TASK REQUIREMENTS:
Within the records below is a range that opens at the line with "Definition reconcile_values (avm_value" and closes at the line with "(** The integers [lo, lo + n). *)". Return that range word for word, both ends included, and only that range.

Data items
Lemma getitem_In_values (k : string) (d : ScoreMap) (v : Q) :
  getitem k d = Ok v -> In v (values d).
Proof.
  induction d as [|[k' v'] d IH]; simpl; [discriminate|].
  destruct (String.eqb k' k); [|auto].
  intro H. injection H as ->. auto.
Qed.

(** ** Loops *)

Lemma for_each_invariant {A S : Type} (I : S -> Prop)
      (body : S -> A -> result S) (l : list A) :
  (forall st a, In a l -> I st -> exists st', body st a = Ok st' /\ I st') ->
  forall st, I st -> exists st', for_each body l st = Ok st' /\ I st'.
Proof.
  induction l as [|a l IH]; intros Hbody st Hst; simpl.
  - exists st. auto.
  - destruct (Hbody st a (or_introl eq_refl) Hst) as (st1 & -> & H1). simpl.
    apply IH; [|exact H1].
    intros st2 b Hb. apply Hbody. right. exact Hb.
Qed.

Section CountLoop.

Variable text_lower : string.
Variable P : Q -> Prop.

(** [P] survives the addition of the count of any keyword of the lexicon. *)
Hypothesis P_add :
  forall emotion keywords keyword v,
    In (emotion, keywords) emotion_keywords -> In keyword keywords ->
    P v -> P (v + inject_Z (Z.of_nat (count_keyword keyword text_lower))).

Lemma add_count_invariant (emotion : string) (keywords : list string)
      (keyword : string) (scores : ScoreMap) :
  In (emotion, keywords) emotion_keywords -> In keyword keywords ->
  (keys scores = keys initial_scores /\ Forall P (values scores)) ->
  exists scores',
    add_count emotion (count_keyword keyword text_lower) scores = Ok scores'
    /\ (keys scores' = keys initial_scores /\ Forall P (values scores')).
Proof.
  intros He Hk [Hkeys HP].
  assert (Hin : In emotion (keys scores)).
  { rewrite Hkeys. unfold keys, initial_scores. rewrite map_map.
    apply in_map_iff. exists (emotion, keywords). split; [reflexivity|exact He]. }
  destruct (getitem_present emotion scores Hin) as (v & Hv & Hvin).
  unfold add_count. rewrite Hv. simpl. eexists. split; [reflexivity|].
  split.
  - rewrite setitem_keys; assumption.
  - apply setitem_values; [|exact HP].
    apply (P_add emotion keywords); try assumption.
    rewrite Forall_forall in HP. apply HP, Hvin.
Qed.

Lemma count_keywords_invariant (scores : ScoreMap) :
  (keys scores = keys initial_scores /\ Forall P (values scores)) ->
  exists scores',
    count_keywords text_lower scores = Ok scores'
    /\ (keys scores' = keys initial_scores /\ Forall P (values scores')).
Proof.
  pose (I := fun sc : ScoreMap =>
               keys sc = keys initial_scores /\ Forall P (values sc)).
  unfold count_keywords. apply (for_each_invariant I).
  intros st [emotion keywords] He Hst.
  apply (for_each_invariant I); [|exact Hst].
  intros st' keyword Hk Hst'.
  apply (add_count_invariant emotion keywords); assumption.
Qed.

--

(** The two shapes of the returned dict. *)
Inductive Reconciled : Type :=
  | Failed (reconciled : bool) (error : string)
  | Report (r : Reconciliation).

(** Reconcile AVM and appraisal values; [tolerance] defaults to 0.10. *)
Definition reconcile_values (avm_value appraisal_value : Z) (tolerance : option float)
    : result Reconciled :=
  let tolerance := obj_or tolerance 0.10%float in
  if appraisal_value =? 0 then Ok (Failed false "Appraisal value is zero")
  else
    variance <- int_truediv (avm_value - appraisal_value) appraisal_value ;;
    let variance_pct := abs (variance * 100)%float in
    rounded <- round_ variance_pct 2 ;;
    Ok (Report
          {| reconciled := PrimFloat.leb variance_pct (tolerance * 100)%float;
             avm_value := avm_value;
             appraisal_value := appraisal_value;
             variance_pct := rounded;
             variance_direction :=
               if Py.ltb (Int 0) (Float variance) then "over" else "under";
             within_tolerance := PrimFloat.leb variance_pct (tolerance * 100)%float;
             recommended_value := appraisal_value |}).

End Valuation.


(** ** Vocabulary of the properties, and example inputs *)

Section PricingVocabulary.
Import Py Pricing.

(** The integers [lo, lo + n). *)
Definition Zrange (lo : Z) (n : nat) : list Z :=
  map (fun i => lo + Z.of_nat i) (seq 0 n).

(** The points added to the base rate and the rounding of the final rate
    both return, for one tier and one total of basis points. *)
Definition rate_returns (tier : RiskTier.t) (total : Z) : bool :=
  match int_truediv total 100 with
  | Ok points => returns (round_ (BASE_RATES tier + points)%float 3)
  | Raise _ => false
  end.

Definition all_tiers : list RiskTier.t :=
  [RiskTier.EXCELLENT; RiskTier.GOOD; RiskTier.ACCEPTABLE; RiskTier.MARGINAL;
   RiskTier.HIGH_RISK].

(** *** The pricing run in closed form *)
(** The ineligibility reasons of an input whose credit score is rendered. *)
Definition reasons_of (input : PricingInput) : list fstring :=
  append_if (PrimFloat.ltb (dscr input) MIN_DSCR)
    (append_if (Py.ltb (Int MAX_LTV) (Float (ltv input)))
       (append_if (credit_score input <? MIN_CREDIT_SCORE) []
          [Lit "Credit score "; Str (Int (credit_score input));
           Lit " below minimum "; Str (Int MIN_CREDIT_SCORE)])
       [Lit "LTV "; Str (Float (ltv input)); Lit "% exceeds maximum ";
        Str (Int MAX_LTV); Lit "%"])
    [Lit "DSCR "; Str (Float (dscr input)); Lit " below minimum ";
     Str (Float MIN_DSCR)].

EXERCISE ANSWER:
Definition reconcile_values (avm_value appraisal_value : Z) (tolerance : option float)
    : result Reconciled :=
  let tolerance := obj_or tolerance 0.10%float in
  if appraisal_value =? 0 then Ok (Failed false "Appraisal value is zero")
  else
    variance <- int_truediv (avm_value - appraisal_value) appraisal_value ;;
    let variance_pct := abs (variance * 100)%float in
    rounded <- round_ variance_pct 2 ;;
    Ok (Report
          {| reconciled := PrimFloat.leb variance_pct (tolerance * 100)%float;
             avm_value := avm_value;
             appraisal_value := appraisal_value;
             variance_pct := rounded;
             variance_direction :=
               if Py.ltb (Int 0) (Float variance) then "over" else "under";
             within_tolerance := PrimFloat.leb variance_pct (tolerance * 100)%float;
             recommended_value := appraisal_value |}).

End Valuation.


(** ** Vocabulary of the properties, and example inputs *)

Section PricingVocabulary.
Import Py Pricing.

(** The integers [lo, lo + n). *)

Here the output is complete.